Wednesday, February 5th, 2003

he puked at daycare yesterday all over one of the workers there, and then again when i was picking him up 20 minutes later. we brought him home and he looked kinda pale and was really fussy and whiny, and he puked a few more times. it had a weird cycle though: he’d barf, and then be really quiet in someone’s arms for a while, then he’d want to get down and just walk around a little bit, and then after that he’d start playing and laughing and be totally normal. then he’d get fussy and whiny, and we knew he’d puke in another 10 or 15 minutes.

the pediatrician’s office told us to get canned peaches or pears with syrup, and to give him a teaspoon of the syrup 15 minutes apart for two doses. if he kept that down, then he could have sips of water for 4 hours. if that worked, then 8 hours of all the fluids he wanted. and if that went well then i think he is considered cured. if he pukes after any one of the steps, you go back a step.

the syrup thing sounded kinda weird, but i guess it’s just a way to make sure they get some sugars in them before they puke again, because sugar is easily digested, i think.
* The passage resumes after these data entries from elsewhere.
(* ===== verification/Commands.v ===== *)
(** kernel.c: the shell's text and file commands (lines 542-600, 677-776 and
    1269-1420).

    [shell] is the machine of Cpu.v with the shell's working directory.  The
    commands print on the console and work on the file system; the contents of
    fresh file blocks ([junk]) are an argument.  A local buffer starts with
    zeros, and what matters of it is written before it is read. *)
From S2P Require Import Prelude Spinlock Allocator Heap CString Blocks Uart PageTable Task Vfs Shell User Cpu.

(** platform.h: what the board has. *)
Record features := mk_features {
  has_gpio : bool; has_framebuffer : bool; has_usb_keyboard : bool; has_sd : bool;
  init_mmu : bool; init_irqs : bool
}.
Definition rpi4_features : features := mk_features true true true true true true.
Definition virt_features : features := mk_features false false false false false true.

(** What [help] prints, call by call. *)
Definition help_text (p : features) : list (list Z) :=
  [line_of "Commands:";
    10 :: line_of "[system]";
    line_of "  help                show this message";
    line_of "  info                version and build info";
    line_of "  why                 why I built this";
    line_of "  clear               clear screen";
    line_of "  echo <text>         print text";
    line_of "  el                  show exception level";
    line_of "  uptime              time since boot";
    line_of "  panic               trigger kernel panic";
    line_of "  crashtest <type>    null/assert/brk/undef/align"] ++
  (if has_gpio p then [
    10 :: line_of "[gpio]";
    line_of "  led <pin> <on/off>  set GPIO pin output";
    line_of "  blink <pin>         blink GPIO pin 5 times";
    line_of "  readpin <pin>       read GPIO pin state"] else []) ++
  [10 :: line_of "[timer/irq]";
    line_of "  ticks               show timer IRQ count";
    line_of "  irqtest             count IRQs over 3s";
    line_of "  timerdbg            dump GIC/timer state";
    10 :: line_of "[memory]";
    line_of "  peek <addr>         read 32-bit value at hex address";
    line_of "  poke <addr> <val>   write 32-bit hex value to address";
    line_of "  dump <addr> [n]     dump n words (default 8)";
    line_of "  heapinfo            show allocator state";
    line_of "  malloc <size>       test allocate bytes";
    line_of "  free <addr>         free allocated memory";
    10 :: line_of "[tasks]";
    line_of "  tasks               list running tasks";
    line_of "  spawn               spawn a background counter task";
    line_of "  kill <id>           kill a task by ID";
    line_of "  sleep <ms>          sleep current task for ms";
    line_of "  yield               yield to next task";
    line_of "  uspawn              spawn a user-mode demo task (EL1)";
    10 :: line_of "[ipc/sync]";
    line_of "  locktest            test spinlock primitives";
    line_of "  semtest             producer/consumer semaphore demo";
    line_of "  mqtest              message queue ping-pong demo";
    line_of "  mutextest           mutex shared counter demo";
    10 :: line_of "[filesystem]";
    line_of "  ls [path]           list directory contents";
    line_of "  mkdir <name>        create directory";
    line_of "  mkfile <name>       create empty file";
    line_of "  write <name> <data> write data to file";
    line_of "  cat <name>          read file contents";
    line_of "  rm <name>           remove file or empty directory";
    line_of "  cd <path>           change working directory";
    line_of "  pwd                 print working directory";
    line_of "  tcc <src> -o <out>  compile Tiny C program in HudOS";
    line_of "  toycc <src> -o <out> alias for the in-kernel Tiny C compiler";
    line_of "  vi <file>           open vi-like editor";
    line_of "  exec <path>         load ELF binary from VFS and run it"] ++
  (if has_usb_keyboard p then [
    10 :: line_of "[keyboard]";
    line_of "  kbinit              init USB HID keyboard (DWC2 OTG)"] else []) ++
  (if has_sd p then [
    10 :: line_of "[sd card / fat32]";
    line_of "  sdinit              initialize SD card";
    line_of "  sdls [path]         list directory on SD card (FAT32)";
    line_of "  sdcat <path>        print file from SD card";
    line_of "  sdexec <path>       load and run ELF from SD card";
    line_of "  mount               copy /bin/* from SD into VFS /bin"] else []) ++
  (if has_framebuffer p then [
    10 :: line_of "[framebuffer]";
    line_of "  fbtest              draw test pattern on framebuffer";
    line_of "  fbmirror            toggle horizontal mirror (QEMU fix)";
    line_of "  home                launch live desktop (auto-updates)";
    line_of "  home stop           close the desktop"] else []) ++
  [10 :: line_of "[self-tests]";
    line_of "  test_uart           test UART and string library"] ++
  (if has_gpio p then [
    line_of "  test_gpio           test GPIO driver"] else []) ++
  [line_of "  test_timer          test timer driver"].

(** [while(src[i] && src[i] != ' ' && i < n - 1)]: the first word of [src] is
    copied; also what follows it. *)
Fixpoint copy_word (src dst : list Z) (i n : Z) : outcome (list Z * list Z * Z) :=
  match src with
  | [] => Undef
  | c :: src' =>
    if negb (c =? 0) && negb (c =? 32) && (i <? n - 1) then dst ← aset dst i c; copy_word src' dst (i + 1) n
    else Ret (src, dst, i)
  end.

(** The source text of the demo program; a backquote stands for a quote. *)
Definition demo_line (s : string) : list Z := map (fun c => if c =? 96 then 34 else c) (bytes s) ++ [10].
Definition demo_src : list Z :=
  concat (map demo_line [
    "long u_puts(char *s);";
    "long u_putc(char c);";
    "long u_sleep(long ms);";
    "";
    "int main(void){";
    "    int i;";
    "    int total;";
    "    total = 0;";
    "";
    "    u_puts(`Tiny C quick demo\n`);";
    "";
    "    for(i = 0; i < 4; i = i + 1){";
    "        total = total + i;";
    "        u_putc('0' + i);";
    "    }";
    "";
    "    u_puts(`\nsum=`);";
    "    u_putc('0' + total);";
    "    u_puts(`\n`);";
    "";
    "    u_sleep(100);";
    "    return 0;";
    "}"]%string) ++ [0].

Record shell (H : Type) := mk_shell { sm : machine H; cwd : list Z }.
Arguments mk_shell {H} sm cwd.
Arguments sm {H} s.
Arguments cwd {H} s.

Section Commands.
Context {H : Type} `{Allocator H}.
Implicit Types (x : shell H) (v : vfs H).

Definition with_sm x (m : machine H) : shell H := mk_shell m (cwd x).
Definition files x : vfs H := mounted (sm x).
Definition with_files x v : shell H := with_sm x (unmount (sm x) v).

(** uart_puts, once and several times in a row; kprintf. *)
Definition print (s : list Z) x : outcome (shell H) := m ← puts s (sm x); Ret (with_sm x m).
Fixpoint prints (ss : list (list Z)) x : outcome (shell H) :=
  match ss with
  | [] => Ret x
  | s :: ss => x ← print s x; prints ss x
  end.
Definition printf (fmt : list Z) (args : list varg) x : outcome (shell H) := m ← say fmt args (sm x); Ret (with_sm x m).

Definition newline : list Z := line_of "".
(** itoa into a local buffer of [n] bytes, for printing. *)
Definition itoa_buf (n v : Z) : outcome (list Z) := '(_, buf) ← itoa v (replicate (Z.to_nat n) 0) n; Ret buf.
(** build_path into a local buffer of 128 bytes. *)
Definition path_of x (name : list Z) : outcome (list Z) := build_path (cwd x) (replicate 128 0) 128 name.

Definition unsupported_command (name : list Z) x : outcome (shell H) := prints [name; line_of " is not available on this platform"] x.

(** ** Text *)

Definition help_command (p : features) x : outcome (shell H) := prints (help_text p) x.

(** [date] and [time] are those of the build. *)
Definition info_command (board date time : list Z) x : outcome (shell H) :=
  x ← printf (line_of "%s v%s") [AStr (Some (lit "HudOS")); AStr (Some (lit "0.1.0"))] x;
  x ← printf (line_of "Arch:   %s running at %s") [AStr (Some (lit "AArch64")); AStr (Some (lit "EL2"))] x;
  x ← printf (line_of "Board:  %s") [AStr (Some board)] x;
  x ← printf (line_of "Author: %s") [AStr (Some (lit "Hudson Strauss"))] x;
  printf (line_of "Built:  %s %s") [AStr (Some date); AStr (Some time)] x.

Definition why_command x : outcome (shell H) :=
  print (line_of "I wanted to get better at actually coding, I know most theory but have bad impl. skills") x.
Definition clear_command x : outcome (shell H) := print ([27] ++ bytes "[2J" ++ [27] ++ lit "[H") x.
Definition echo_command (arg : list Z) x : outcome (shell H) := prints [arg; newline] x.

(** ** Files *)

(** Open for writing from the start, write, close: what vfs_write returned, or
    [None] if the file could not be opened. *)
Definition put_file (junk path data : list Z) (len : Z) v : outcome (option Z * vfs H) :=
  '(fd, v) ← vfs_open junk path (Z.lor (Z.lor O_WRONLY O_CREAT) O_TRUNC) v;
  if fd <? 0 then Ret (None, v)
  else
    '(wrote, v) ← vfs_write fd data len v;
    v ← vfs_close fd v;
    Ret (Some wrote, v).

(** The embedded program: its name, its bytes and their number. *)
Definition install_embedded_user_app (junk name data : list Z) (size : Z) x : outcome (shell H) :=
  c ← aget name 0;
  if (size =? 0) || (c =? 0) then Ret x
  else
    '(path, i) ← copy_run name (bytes "/bin/" ++ replicate 59 0) 5 64;
    path ← aset path i 0;
    '(r, v) ← put_file junk path data (s32 size) (files x);
    let x := with_files x v in
    if bool_decide (r = None) then printf (line_of "failed to install embedded app: %s") [AStr (Some name)] x
    else printf (line_of "embedded app installed: %s") [AStr (Some path)] x.

Definition install_code_demo (junk : list Z) x : outcome (shell H) :=
  len ← k_strlen demo_src;
  '(r, v) ← put_file junk (lit "/Code/quick_demo.c") demo_src len (files x);
  let x := with_files x v in
  if bool_decide (r = None) then printf (line_of "failed to install code demo") [] x else Ret x.

Definition pwd_command x : outcome (shell H) := prints [cwd x; newline] x.

(** [vfs_inode_type(inode) != VFS_DIR], for an inode vfs_resolve may have found. *)
Definition not_a_dir (inode : Z) x : outcome bool :=
  if inode <? 0 then Ret true else t ← vfs_inode_type inode (files x); Ret (negb (t =? VFS_DIR)).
anyway, he went to bed around 730 last night, really super tired, after having some sips of water. he hadn’t puked for an hour and a half or so, and he slept through the night. he woke up kinda dazed (tired, i think, from the night before), and today he’s been pretty fine, though he keeps lying down on the floor and rubbing his eyes like he’s tired. but it’s only 830 now. maybe we’ll take a late morning nap.

ouch!

Friday, January 31st, 2003

enzo (my beautiful 1 year old son, for those who may not know) cut his head open today.

i wasn’t here when it happened, but i got a sudden phone call from a screaming and crying woman i finally realized was kacey, telling me that he’d fallen out of his high chair and had a cut on his head. enzo was wailing as loud as he could, and in response to her frantic “what do i do?!?!” all i could do was ask stupid questions like “where is he bleeding?” and “does it look bad?”

she had the sense to hang up with me then and call the doctor, and we hung up. then i was left to the unique feeling of dull helplessness that every parent of a hurt child feels. what could i do? i just sat at my desk and rubbed my head, trying to distract my noggin from terrible images of my bloody son. a half hour or so went by and i called and got her on her cell phone. she was waiting for the doctor to come in and had no diagnosis yet, but at least she said that he was acting more normal and playing and stuff.

after that i waited another half hour or so and tried to focus on code, but getting my events wired up to my dropdown lists properly just didn’t really seem that important right then. when i talked to her again i found out that he wasn’t going to need stitches, and that he had no other signs of head trauma.

whew!

after seeing it i’m surprised he’s not getting stitches. it looks like a little pencil-eraser size dent in his head. because head wounds bleed so much it’s hard to tell just how big the actual cut is because there’s still a lot of clotting going on. he’s definitely set a new injury personal best.

poor little guy. he’s always a trooper with pain though. he always laughs right through it. i hope he can keep that attitude!